(** X14.  Whenever [issue_next] returns, the lists of the input chain
    had the same length, the returned chain is one link longer, its last
    pseudonym is [new_nym] as given, and each earlier pseudonym is the
    input's pseudonym at the same position with all its points
    multiplied by one scalar. *)
Theorem issue_next_rescales (self : t) (nyms : list (list point))
  (sigs : list signature) (new_nym : list point) (sk : list Z)
  (tp tp' : tape) (chain' : cred_chain) :
  issue_next self (nyms, sigs) new_nym sk tp = Ok (chain', tp') ->
  exists nyms' sigs',
    chain' = (nyms' ++ [new_nym], sigs') /\
    rescaled_nyms nyms nyms' /\
    length nyms = length sigs /\
    length sigs' = S (length sigs).
Proof.
  unfold issue_next. intro H.
  destruct (len nyms =? len sigs) eqn:El.
  2:{ apply bind_M_inv in H. destruct H as (u & t1 & E & _).
      discriminate E. }
  apply Z.eqb_eq in El. unfold len in El. apply Nat2Z.inj in El.
  apply bind_M_inv in H. destruct H as (u & t1 & _ & H).
  apply bind_M_inv in H. destruct H as (rho & t2 & _ & H).
  apply bind_M_inv in H. destruct H as (n0 & t3 & E3 & H).
  apply liftR_inv in E3. destruct E3 as [E3 ->].
  apply getitem_Ok in E3; [|lia]. simpl in E3.
  apply bind_M_inv in H. destruct H as (s0 & t4 & _ & H).
  apply bind_M_inv in H. destruct H as ([nym' sig'] & t5 & E5 & H).
  rewrite scheme_change_representation_eq in E5.
  injection E5 as <- <- <-.
  apply bind_M_inv in H. destruct H as (nyms1 & t6 & E6 & H).
  apply liftR_inv in E6. destruct E6 as [E6 ->].
  apply (setitem_Ok nyms nyms1 0) in E6. destruct E6 as [-> _].
  apply bind_M_inv in H. destruct H as (sigs1 & t7 & E7 & H).
  apply liftR_inv in E7. destruct E7 as [E7 ->].
  apply (setitem_Ok sigs sigs1 0) in E7. destruct E7 as [-> _].
  apply bind_M_inv in H. destruct H as (n8 & t8 & _ & H).
  apply bind_M_inv in H. destruct H as (s9 & t9 & _ & H).
  apply bind_M_inv in H. destruct H as (ok & t10 & _ & H).
  apply bind_M_inv in H. destruct H as (u' & t11 & _ & H).
  apply bind_M_inv in H.
  destruct H as ([[nyms2 sigs2] rho2] & t12 & E12 & H).
  unfold range in E12.
  apply issue_next_loop_rescales in E12. destruct E12 as [Hr Hl].
  cbv beta iota zeta in H.
  apply bind_M_inv in H. destruct H as (sig_new & t13 & _ & H).
  apply bind_M_inv in H. destruct H as (n14 & t14 & _ & H).
  apply bind_M_inv in H. destruct H as (n15 & t15 & _ & H).
  apply bind_M_inv in H. destruct H as (s16 & t16 & _ & H).
  apply bind_M_inv in H. destruct H as (ok' & t17 & _ & H).
  apply bind_M_inv in H. destruct H as (u'' & t18 & _ & H).
  simpl in H. injection H as <- _.
  exists nyms2, (sigs2 ++ [sig_new]). split; [reflexivity|]. split.
  - eapply rescaled_nyms_trans; [|exact Hr].
    now apply rescaled_nyms_update.
  - split; [assumption|].
    rewrite length_app, Hl, length_list_update. simpl. lia.
Qed.

End ChainProperties.

Section Draws.
Context {L : PairingLib}.

Import DelegatableAnonCredScheme.

Lemma scheme_sign_tape (s : scheme) (sk : list Z) (message : list point)
  (sig : signature) (tp tp' : tape) :
  scheme_sign s sk message tp = Ok (sig, tp') -> tp' = tl_tape tp.
Proof.
  rewrite scheme_sign_with.
  destruct (sign_with s (tp 0%nat) sk message); [|discriminate].
  intro H. now injection H as _ <-.
Qed.

(** Each turn of the loop of [issue_next] draws three scalars. *)
Lemma issue_next_loop_draws (self : t) (indices : list Z) :
  forall nyms sigs rho tp r tp',
    issue_next_loop self indices nyms sigs rho tp = Ok (r, tp') ->
    forall k, tp' k = tp (3 * length indices + k)%nat.
Proof.
  induction indices as [|i indices IH]; intros nyms sigs rho tp r tp' H k.
  - simpl in H. now injection H as _ <-.
  - cbn [issue_next_loop] in H.
    apply bind_M_inv in H. destruct H as (n1 & t1 & E & H).
    apply liftR_inv in E. destruct E as [_ ->].
    apply bind_M_inv in H. destruct H as (n2 & t2 & E & H).
    apply liftR_inv in E. destruct E as [_ ->].
    apply bind_M_inv in H. destruct H as (s3 & t3 & E & H).
    apply liftR_inv in E. destruct E as [_ ->].
    apply bind_M_inv in H. destruct H as (sig_tilde & t4 & E & H).
    rewrite scheme_convert_signature_eq in E. injection E as _ <-.
    apply bind_M_inv in H. destruct H as (rho1 & t5 & E & H).
    rewrite scheme_random_zp_eq in E. injection E as _ <-.
    apply bind_M_inv in H. destruct H as (n6 & t6 & E & H).
    apply liftR_inv in E. destruct E as [_ ->].
    apply bind_M_inv in H. destruct H as (n7 & t7 & E & H).
    apply liftR_inv in E. destruct E as [_ ->].
    apply bind_M_inv in H. destruct H as ([nym' sig'] & t8 & E & H).
    rewrite scheme_change_representation_eq in E. injection E as _ _ <-.
    apply bind_M_inv in H. destruct H as (nyms1 & t9 & E & H).
    apply liftR_inv in E. destruct E as [_ ->].
    apply bind_M_inv in H. destruct H as (sigs1 & t10 & E & H).
    apply liftR_inv in E. destruct E as [_ ->].
    apply bind_M_inv in H. destruct H as (n11 & t11 & E & H).
    apply liftR_inv in E. destruct E as [_ ->].
    apply bind_M_inv in H. destruct H as (n12 & t12 & E & H).
    apply liftR_inv in E. destruct E as [_ ->].
    apply bind_M_inv in H. destruct H as (s13 & t13 & E & H).
    apply liftR_inv in E. destruct E as [_ ->].
    apply bind_M_inv in H. destruct H as (ok & t14 & E & H).
    apply liftR_inv in E. destruct E as [_ ->].
    apply bind_M_inv in H. destruct H as (u & t15 & E & H).
    apply liftR_inv in E. destruct E as [_ ->].
    rewrite (IH _ _ _ _ _ _ H k). unfold tl_tape. f_equal.
    simpl length. lia.
Qed.

(** X15.  Whenever [issue_next] returns on a chain of [n] links, it has
    drawn exactly [3 * n] scalars from the random source: two for the
    root link, three for each further link, one for the new
    signature. *)
Theorem issue_next_draws (self : t) (nyms : list (list point))
  (sigs : list signature) (new_nym : list point) (sk : list Z)
  (tp tp' : tape) (chain' : cred_chain) :
  issue_next self (nyms, sigs) new_nym sk tp = Ok (chain', tp') ->
  forall k, tp' k = tp (3 * length nyms + k)%nat.
Proof.
  unfold issue_next. intros H k.
  apply bind_M_inv in H. destruct H as (u & t1 & E & H).
  apply liftR_inv in E. destruct E as [_ ->].
  apply bind_M_inv in H. destruct H as (rho & t2 & E & H).
  rewrite scheme_random_zp_eq in E. injection E as _ <-.
  apply bind_M_inv in H. destruct H as (n0 & t3 & E3 & H).
  apply liftR_inv in E3. destruct E3 as [E3 ->].
  apply getitem_Ok in E3; [|lia]. simpl in E3.
  apply bind_M_inv in H. destruct H as (s0 & t4 & E & H).
  apply liftR_inv in E. destruct E as [_ ->].
  apply bind_M_inv in H. destruct H as ([nym' sig'] & t5 & E & H).
  rewrite scheme_change_representation_eq in E. injection E as <- _ <-.
  apply bind_M_inv in H. destruct H as (nyms1 & t6 & E6 & H).
  apply liftR_inv in E6. destruct E6 as [E6 ->].
  apply (setitem_Ok nyms nyms1 0) in E6. destruct E6 as [-> _].
  apply bind_M_inv in H. destruct H as (sigs1 & t7 & E & H).
  apply liftR_inv in E. destruct E as [_ ->].
  apply bind_M_inv in H. destruct H as (n8 & t8 & E & H).
  apply liftR_inv in E. destruct E as [_ ->].
  apply bind_M_inv in H. destruct H as (s9 & t9 & E & H).
  apply liftR_inv in E. destruct E as [_ ->].
  apply bind_M_inv in H. destruct H as (ok & t10 & E & H).
  apply liftR_inv in E. destruct E as [_ ->].
  apply bind_M_inv in H. destruct H as (u' & t11 & E & H).
  apply liftR_inv in E. destruct E as [_ ->].
  apply bind_M_inv in H.
  destruct H as ([[nyms2 sigs2] rho2] & t12 & E12 & H).
  pose proof (issue_next_loop_draws _ _ _ _ _ _ _ _ E12) as Hloop.
  cbv beta iota zeta in H.
  apply bind_M_inv in H. destruct H as (sig_new & t13 & E & H).
  apply scheme_sign_tape in E. subst t13.
  apply bind_M_inv in H. destruct H as (n14 & t14 & E & H).
  apply liftR_inv in E. destruct E as [_ ->].
  apply bind_M_inv in H. destruct H as (n15 & t15 & E & H).
  apply liftR_inv in E. destruct E as [_ ->].
  apply bind_M_inv in H. destruct H as (s16 & t16 & E & H).
  apply liftR_inv in E. destruct E as [_ ->].
  apply bind_M_inv in H. destruct H as (ok' & t17 & E & H).
  apply liftR_inv in E. destruct E as [_ ->].
  apply bind_M_inv in H. destruct H as (u'' & t18 & E & H).
  apply liftR_inv in E. destruct E as [_ ->].
  simpl in H. injection H as _ <-.
  unfold tl_tape at 1. rewrite Hloop. unfold tl_tape. f_equal.
  unfold range, len. rewrite length_map, length_seq, length_list_update.
  assert (0 < length nyms)%nat
    by (destruct nyms; [discriminate|simpl; lia]).
  lia.
Qed.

### Work order
Which lines run from the one holding "(n14 & t14 & E & H)." through the end of the data? Write them out exactly, ends included, and add nothing.

### Exercise answer
  apply bind_M_inv in H. destruct H as (n14 & t14 & E & H).
  apply liftR_inv in E. destruct E as [_ ->].
  apply bind_M_inv in H. destruct H as (n15 & t15 & E & H).
  apply liftR_inv in E. destruct E as [_ ->].
  apply bind_M_inv in H. destruct H as (s16 & t16 & E & H).
  apply liftR_inv in E. destruct E as [_ ->].
  apply bind_M_inv in H. destruct H as (ok' & t17 & E & H).
  apply liftR_inv in E. destruct E as [_ ->].
  apply bind_M_inv in H. destruct H as (u'' & t18 & E & H).
  apply liftR_inv in E. destruct E as [_ ->].
  simpl in H. injection H as _ <-.
  unfold tl_tape at 1. rewrite Hloop. unfold tl_tape. f_equal.
  unfold range, len. rewrite length_map, length_seq, length_list_update.
  assert (0 < length nyms)%nat
    by (destruct nyms; [discriminate|simpl; lia]).
  lia.
Qed.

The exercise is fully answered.